México está haciendo justamente lo contrario. El Régimen de Incorporación Fiscal, que es el mecanismo para que la gente que trabaja en la informalidad entre al sistema fiscal, fue eliminado en el 2022, fue reemplazado por el RESICO, el cual terminó siendo más complicado de utilizar y más pesado para quienes facturan poco. Además, la fiscalización empezó a tratar los errores comunes, como olvidar una factura o un trámite, con la misma fuerza con que trata a los evasores fiscales serios. Esto no hace más que mostrarle a la gente que trabaja en la informalidad que es muchísimo más simple y beneficioso quedarse en ella.
La gente no permanece trabajando en la informalidad por cuestión de gustos, sino por el alto costo, lo pesado de los trámites y la desconfianza en su gobierno y sus servicios públicos. La arquitectura fiscal que sí funciona en otros países es clara; reglas simples, incentivos para trabajar en la formalidad y la digitalización de los trámites para facilitar la tributación de los contribuyentes. En ningún país con una arquitectura tributaria exitosa se ha favorecido el endurecimiento de las sanciones como motor principal.

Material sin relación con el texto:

(** An armed timer with what its callback closes over. *)
Record Timer : Type := {
  timer_handle : nat;
  timer_delay : Z;
  timer_socket : nat;
  timer_service : string;
  timer_version : string;
  timer_targetAction : string
}.

(** One caller instance ([_action], [_timeout]) and the event loop around it:
    the armed timers, the sockets, the payloads handed to an action's
    [_processRuntimeResponse], and the exceptions no frame caught.  An
    exception that leaves an event-loop callback ends the process unless the
    host listens for ['uncaughtException'].  [refuses] is the broker's
    answer for an address it cannot bind for a reason outside the caller (a
    malformed endpoint, an address held by another process): the message of
    the error it throws. *)
Record World : Type := {
  _action : option Action;
  _timeout : option nat;
  timers : list Timer;
  next_handle : nat;
  sockets : list Socket;
  processed : list (Action * value);
  uncaught : list exn;
  handles_uncaught : bool;
  alive : bool;
  refuses : string -> option string
}.

(** A process that has made no call yet, with a broker that takes every
    address. *)
Definition boot (handles_uncaught : bool) : World :=
  {| _action := None; _timeout := None; timers := []; next_handle := 1;
     sockets := []; processed := []; uncaught := [];
     handles_uncaught := handles_uncaught; alive := true;
     refuses := fun _ => None |}.

Definition timeout_error (service version targetAction : string) : exn :=
  Error ("Run-time call timed out for " ++ service ++ " (" ++ version ++ ") "
         ++ dquote ++ targetAction ++ dquote).

Definition control_frame : frame := FString (String "001"%char EmptyString).

(** [clearTimeout(handle)]. *)
Definition clearTimeout (handle : option nat) (ts : list Timer) : list Timer :=
  match handle with
  | Some h => filter (fun t => negb (Nat.eqb (timer_handle t) h)) ts
  | None => ts
  end.

Definition unref (sid : nat) (ss : list Socket) : list Socket :=
  map (fun ix =>
         let s := snd ix in
         if Nat.eqb (fst ix) sid
         then {| socket_type := socket_type s; socket_bound := socket_bound s;
                 socket_refd := false; socket_sent := socket_sent s |}
         else s)
      (combine (seq 0 (List.length ss)) ss).

(** An exception reaches the event loop. *)
Definition escape (e : exn) (w : World) : World :=
  {| _action := _action w; _timeout := _timeout w; timers := timers w;
     next_handle := next_handle w; sockets := sockets w;
     processed := processed w; uncaught := uncaught w ++ [e];
     handles_uncaught := handles_uncaught w; alive := handles_uncaught w;
     refuses := refuses w |}.

(** [socket.bindSync(address)] throws when the address is still bound, by a
    socket of this caller (none is ever released) or outside it. *)
Definition held (w : World) (address : string) : bool :=
  existsb (fun s => mem address (socket_bound s)) (sockets w).

Definition bind_refusal (w : World) (address : string) : option string :=
  if held w address then Some "Address already in use"
  else refuses w address.

Definition can_bind (w : World) (address : string) : bool :=
  match bind_refusal w address with
  | Some _ => false
  | None => true
  end.

Section WithCollaborators.

Variable m : Mappings.
Variable codec : Codec.

Definition command (action : Action) (service version targetAction : string)
  (params files : value) : value :=
  literal
    [ (m_meta m, literal [ (m_service m, VStr "service") ]);
      (m_command m,
       literal
         [ (m_name m, VStr "runtime-call");
           (m_arguments m,
            literal
              [ (m_action m, action_self action);
                (m_callee m, VArr [VStr service; VStr version; VStr targetAction]);
                (m_transport m, action_transport action);
                (m_params m, params);
                (m_files m, files) ]) ]) ].

(** [call]: the world it leaves and whether it returned or threw.  The
    socket made is the last of [sockets], the timer armed has the handle
    [next_handle] had.  When the binding throws, the action is already
    stored and the socket made, and neither the timer nor the message
    follow. *)
Definition call (w : World) (action : Action)
  (service version targetAction address : string)
  (params files : value) (timeout : option Z) : World * result unit :=
  let params := default_param (VArr []) params in
  let files := default_param (VArr []) files in
  let timeout := match timeout with Some t => t | None => 1000%Z end in
  let envelope := command action service version targetAction params files in
  let sid := List.length (sockets w) in
  match bind_refusal w address with
  | Some message =>
      let socket :=
        {| socket_type := "rep"; socket_bound := []; socket_refd := true;
           socket_sent := [] |} in
      ({| _action := Some action; _timeout := _timeout w;
          timers := timers w; next_handle := next_handle w;
          sockets := sockets w ++ [socket];
          processed := processed w; uncaught := uncaught w;
          handles_uncaught := handles_uncaught w; alive := alive w;
          refuses := refuses w |},
       Throw (Error message))
  | None =>
      let handle := next_handle w in
      let timer :=
        {| timer_handle := handle; timer_delay := timeout; timer_socket := sid;
           timer_service := service; timer_version := version;
           timer_targetAction := targetAction |} in
      let socket :=
        {| socket_type := "rep"; socket_bound := [address]; socket_refd := true;
           socket_sent := [[control_frame; FBuffer (pack codec envelope)]] |} in
      ({| _action := Some action; _timeout := Some handle;
          timers := timers w ++ [timer]; next_handle := S handle;
          sockets := sockets w ++ [socket];
          processed := processed w; uncaught := uncaught w;
          handles_uncaught := handles_uncaught w; alive := alive w;
          refuses := refuses w |},
       Ok tt)
  end.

El gobierno actual presume cifras de inversión extranjera directa a niveles históricamente altos, además del incremento de la recaudación fiscal. Aunque ambas cifras son verdaderas, resultan incompletas al no mostrar cuántos mexicanos sí están dentro del sistema económico formal. El porcentaje de personas que trabajan en la formalidad no es un indicador más, sino que es el indicador que mide cuántas familias cuentan con un piso firme y cuántas no tienen quien las sostenga en un mal mes. Cada punto que se suma a la informalidad es una persona que produce, consume y sostiene al país día a día, pero que, aun así, no cuenta con ninguna protección por parte del país al que empuja. La reducción de la informalidad no es solo mejorar un indicador económico, sino medir cuántas familias pueden planificar su futuro y la seguridad de que todo estará bien.